Word for word, copy all of the entries.
===============
(** * Cricket Auction Hub: tournament configuration, team formation and
      captain voting, verified against the React/Supabase sources.

    The development is a shallow embedding of the event handlers of
    [BidTimerConfigModal], [TournamentActionMenu], [CategoryConfigModal],
    [CreateTeams], [CreateCaptains] and [ViewCaptainVotes], together with
    the relations of the schema migration they talk to.

    - [JS]: the fragment of ECMAScript the handlers rely on (strings as
      sequences of UTF-16 code units, [trim], [parseInt], [parseFloat],
      truthiness, [Math.max], [reduce]).
    - [Store]: the relations, their constraints and row-level policies.
    - [App]: the monad the handlers run in (component state, the store,
      notifications, navigation and a log of the requests sent; errors
      thrown by [throw] and handled by [try_catch] / [finally]).
    - one module per component, then the theorems. *)

From Stdlib Require Import ZArith NArith List String Ascii Bool Lia.
From Stdlib Require Import Permutation Sorted DecimalString QArith.
Import ListNotations.
Local Open Scope Z_scope.

(* ===================================================================== *)
(** ** The ECMAScript fragment *)
(* ===================================================================== *)

Module JS.

(** A JavaScript string is a sequence of UTF-16 code units. *)
Definition jsstring := list N.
===============
**EXERCISE RESPONSE**
(** * Cricket Auction Hub: tournament configuration, team formation and
      captain voting, verified against the React/Supabase sources.

    The development is a shallow embedding of the event handlers of
    [BidTimerConfigModal], [TournamentActionMenu], [CategoryConfigModal],
    [CreateTeams], [CreateCaptains] and [ViewCaptainVotes], together with
    the relations of the schema migration they talk to.

    - [JS]: the fragment of ECMAScript the handlers rely on (strings as
      sequences of UTF-16 code units, [trim], [parseInt], [parseFloat],
      truthiness, [Math.max], [reduce]).
    - [Store]: the relations, their constraints and row-level policies.
    - [App]: the monad the handlers run in (component state, the store,
      notifications, navigation and a log of the requests sent; errors
      thrown by [throw] and handled by [try_catch] / [finally]).
    - one module per component, then the theorems. *)

From Stdlib Require Import ZArith NArith List String Ascii Bool Lia.
From Stdlib Require Import Permutation Sorted DecimalString QArith.
Import ListNotations.
Local Open Scope Z_scope.

(* ===================================================================== *)
(** ** The ECMAScript fragment *)
(* ===================================================================== *)

Module JS.

(** A JavaScript string is a sequence of UTF-16 code units. *)
Definition jsstring := list N.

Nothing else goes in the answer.